> **Input data**:

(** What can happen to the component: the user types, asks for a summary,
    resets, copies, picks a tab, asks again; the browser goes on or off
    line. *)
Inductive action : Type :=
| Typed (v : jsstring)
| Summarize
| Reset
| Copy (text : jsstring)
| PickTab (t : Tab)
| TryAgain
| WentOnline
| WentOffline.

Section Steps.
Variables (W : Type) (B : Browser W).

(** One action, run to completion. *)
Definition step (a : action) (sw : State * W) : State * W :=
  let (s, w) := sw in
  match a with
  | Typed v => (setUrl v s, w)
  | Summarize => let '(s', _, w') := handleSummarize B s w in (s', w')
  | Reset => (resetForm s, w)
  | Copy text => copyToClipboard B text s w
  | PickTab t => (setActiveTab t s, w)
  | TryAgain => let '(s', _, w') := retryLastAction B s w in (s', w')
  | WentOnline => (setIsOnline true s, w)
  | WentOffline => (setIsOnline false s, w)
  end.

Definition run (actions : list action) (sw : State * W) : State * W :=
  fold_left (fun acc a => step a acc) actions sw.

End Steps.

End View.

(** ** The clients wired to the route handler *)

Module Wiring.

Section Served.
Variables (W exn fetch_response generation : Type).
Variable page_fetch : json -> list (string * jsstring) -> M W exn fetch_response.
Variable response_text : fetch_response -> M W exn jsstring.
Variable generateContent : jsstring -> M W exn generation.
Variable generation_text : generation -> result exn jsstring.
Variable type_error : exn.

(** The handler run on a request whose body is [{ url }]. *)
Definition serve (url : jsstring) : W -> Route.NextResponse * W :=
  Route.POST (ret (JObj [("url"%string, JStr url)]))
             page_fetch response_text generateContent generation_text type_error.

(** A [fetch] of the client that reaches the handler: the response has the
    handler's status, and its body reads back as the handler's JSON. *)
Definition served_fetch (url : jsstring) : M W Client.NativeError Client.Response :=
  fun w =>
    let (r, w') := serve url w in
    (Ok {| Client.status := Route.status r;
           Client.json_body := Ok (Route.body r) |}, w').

--

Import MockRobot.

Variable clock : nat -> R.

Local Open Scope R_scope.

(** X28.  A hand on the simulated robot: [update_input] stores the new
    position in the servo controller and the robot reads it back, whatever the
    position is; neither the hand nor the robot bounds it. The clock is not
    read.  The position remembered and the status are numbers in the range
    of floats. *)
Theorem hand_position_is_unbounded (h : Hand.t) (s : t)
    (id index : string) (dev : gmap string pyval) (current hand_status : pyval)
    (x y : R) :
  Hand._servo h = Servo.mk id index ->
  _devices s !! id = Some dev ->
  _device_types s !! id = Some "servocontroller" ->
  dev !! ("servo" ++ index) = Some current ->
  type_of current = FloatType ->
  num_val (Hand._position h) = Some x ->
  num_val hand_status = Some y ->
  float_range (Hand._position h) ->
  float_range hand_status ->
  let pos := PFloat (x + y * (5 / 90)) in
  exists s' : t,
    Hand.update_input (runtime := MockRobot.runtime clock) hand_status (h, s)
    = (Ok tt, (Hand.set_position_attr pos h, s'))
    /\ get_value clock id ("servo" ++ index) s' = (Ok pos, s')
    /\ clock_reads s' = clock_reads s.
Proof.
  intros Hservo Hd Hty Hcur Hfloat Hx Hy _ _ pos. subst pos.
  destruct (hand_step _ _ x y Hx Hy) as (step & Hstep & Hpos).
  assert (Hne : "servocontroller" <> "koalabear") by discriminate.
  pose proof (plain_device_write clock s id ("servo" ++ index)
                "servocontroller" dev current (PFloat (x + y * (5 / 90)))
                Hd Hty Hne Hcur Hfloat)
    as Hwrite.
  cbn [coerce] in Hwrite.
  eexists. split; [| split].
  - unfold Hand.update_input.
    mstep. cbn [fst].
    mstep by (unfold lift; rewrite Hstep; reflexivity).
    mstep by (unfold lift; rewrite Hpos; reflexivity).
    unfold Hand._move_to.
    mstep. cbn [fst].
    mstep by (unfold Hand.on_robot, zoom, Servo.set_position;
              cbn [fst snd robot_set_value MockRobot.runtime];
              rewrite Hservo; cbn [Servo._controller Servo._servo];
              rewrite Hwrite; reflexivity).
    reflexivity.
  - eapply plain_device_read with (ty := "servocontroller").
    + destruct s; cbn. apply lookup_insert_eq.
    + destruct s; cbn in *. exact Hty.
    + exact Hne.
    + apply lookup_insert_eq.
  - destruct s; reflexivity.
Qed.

> **Exercise description**:
Above this instruction are the records; retype exactly the lines from the one containing "Section Served." up to and including the one containing "Variable type_error : exn.".

> **Completed exercise**:
Section Served.
Variables (W exn fetch_response generation : Type).
Variable page_fetch : json -> list (string * jsstring) -> M W exn fetch_response.
Variable response_text : fetch_response -> M W exn jsstring.
Variable generateContent : jsstring -> M W exn generation.
Variable generation_text : generation -> result exn jsstring.
Variable type_error : exn.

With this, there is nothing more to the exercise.